Theme for the 61st Venice Biennale

In Minor Keys is the theme for the 61st Venice Biennale. It was selected by Koyo Kouoh, the curator who died at age 57 of liver cancer a year before the Biennale opened.

== Concept ==
Kouoh chose her theme to emphasize the subtle registers in which minor keys operate. An excerpt of her curatorial concept read, These are the cues for an exhibition; an exhibition tuned in to the minor keys; an exhibition that invites listening to the persistent signals of earth and life, connecting to soul frequencies. If, in music, the minor keys are often associated with strangeness, melancholy and sorrow, here their joy, solace, hope, and transcendence manifest as well. In the minor keys, sound and sensation are grounding, they hold the cadences, melodies, and silences of resonant worlds that gather and create together a polyphonous assembly of art, convening and communing in convivial collectivity, beaming across the void of alienation and the crackle of conflict.

== Participants ==
The central exhibit invited 111 participants, spanning individual practitioners, collaborative duos, collectives and artist-led organizations.
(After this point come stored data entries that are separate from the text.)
Lemma carry_ok fuel k aSub : 0 <= k < 4096 -> Counted k aSub -> forall i l, 0 <= i -> Z.of_nat fuel + i = 13 -> (k + 1) mod 2 ^ i = 0 ->
  2 ^ i <= k + 1 -> Best key (slice (k + 1 - 2 ^ i) (2 ^ i) xs) l ->
  let (i', l') := carry fuel key aSub k i l in
  0 <= i' < 13 /\ (k + 1) mod 2 ^ i' = 0 /\ Z.testbit k i' = false /\ 2 ^ i' <= k + 1 /\ Best key (slice (k + 1 - 2 ^ i') (2 ^ i') xs) l'.
Proof.
  intros Hk HC. induction fuel as [|fuel IH]; intros i l Hi Hf Hm Hle HB; cbn [carry].
  - exfalso. replace i with 13 in Hle by lia. change (2 ^ 13) with 8192 in Hle. lia.
  - destruct (Z.testbit k i) eqn:Hb; [|split; [lia|auto]].
    destruct (carry_on k i ltac:(lia) Hi Hm Hb) as (Hm' & Hbase & Hle'). pose proof (pow_succ i Hi) as Hp. pose proof (Z.pow_pos_nonneg 2 i ltac:(lia) Hi).
    apply IH; [lia|lia|exact Hm'|exact Hle'|]. specialize (HC i Hi Hb). rewrite Hbase in HC.
    replace (2 ^ (i + 1)) with (2 ^ i + 2 ^ i) at 2 by lia. apply merge_slices; try lia; [exact HC|].
    replace (k + 1 - 2 ^ (i + 1) + 2 ^ i) with (k + 1 - 2 ^ i) by lia. exact HB.
Qed.

Lemma counted_next k aSub i l : 0 <= k -> Counted k aSub -> 0 <= i -> (k + 1) mod 2 ^ i = 0 -> Z.testbit k i = false ->
  Best key (slice (k + 1 - 2 ^ i) (2 ^ i) xs) l -> Counted (k + 1) (set_sub i l aSub).
Proof.
  intros Hk HC Hi Hm Hb HB j Hj Hbj. destruct (carry_off k i Hk Hi Hm Hb) as (Hbase & Hlow & Hhigh). unfold set_sub.
  destruct (Z.eqb_spec j i) as [->|Hne]; [now rewrite Hbase|]. destruct (Z.ltb_spec j i) as [Hlt|Hge]; [rewrite Hlow in Hbj by lia; discriminate|].
  destruct (Hhigh j ltac:(lia)) as [E1 E2]. rewrite E2. apply HC; [exact Hj|congruence].
Qed.

(** The last sublist, before the last loop. *)
Definition Last (n i : Z) (l : list Z) : Prop :=
  0 <= i < 13 /\ base_at n i = n - 2 ^ i /\ 2 ^ i <= n /\ Best key (slice (n - 2 ^ i) (2 ^ i) xs) l.

Lemma merge_levels_ok : forall ys k aSub i l, skipn (Z.to_nat k) xs = ys -> 0 <= k -> size xs <= 4096 -> Counted k aSub -> ys <> [] ->
  let '(aSub', i', l') := sort_loop key ys k aSub i l in Counted (size xs) aSub' /\ Last (size xs) i' l'.
Proof.
  induction ys as [|x ys IH]; intros k aSub i l Hys Hk Hn HC Hne; [congruence|]. clear Hne. cbn [sort_loop].
  assert (Hlen : size xs = k + size (x :: ys)) by (rewrite <- Hys; unfold size; rewrite length_skipn; apply (f_equal (@length Z)) in Hys; rewrite length_skipn in Hys; cbn [length] in Hys; lia).
  assert (Hx : slice (k + 1 - 2 ^ 0) (2 ^ 0) xs = [x]) by (change (2 ^ 0) with 1; replace (k + 1 - 1) with k by lia; unfold slice; rewrite Hys; reflexivity).
  unfold size in Hlen. cbn [length] in Hlen. unfold size in Hn.
  pose proof (carry_ok ArraySize k aSub ltac:(lia) HC 0 [x] ltac:(lia) ltac:(reflexivity) ltac:(apply Z.mod_1_r) ltac:(cbn; lia)) as Hcar.
  rewrite Hx in Hcar. specialize (Hcar (best_single key x)). destruct (carry _ _ _ _ _ _) as [i' l']. destruct Hcar as (Hi' & Hm & Hb & Hle & HB).
  pose proof (counted_next k aSub i' l' Hk HC ltac:(lia) Hm Hb HB) as HC'. destruct (carry_off k i' Hk ltac:(lia) Hm Hb) as (Hbase & _ & _).
  destruct ys as [|y ys'] eqn:Eys.
  - cbn [sort_loop]. unfold size. cbn [length] in Hlen. replace (Z.of_nat (length xs)) with (k + 1) by lia. split; [exact HC'|].
    split; [exact Hi'|]. split; [exact Hbase|]. split; [exact Hle|exact HB].
  - rewrite <- Eys in *. apply IH; [|lia|exact Hn|exact HC'|rewrite Eys; discriminate].
    replace (Z.to_nat (k + 1)) with (1 + Z.to_nat k)%nat by lia. rewrite <- skipn_skipn, Hys. reflexivity.
Qed.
The final exhibit had 110 participants.

Many of the participating artists have migrant or diasporic backgrounds. About a quarter live in Africa, while more than half the participants are based in Europe and the United States.

Below is the final list of artists in the main exhibit according to the Venice Biennale.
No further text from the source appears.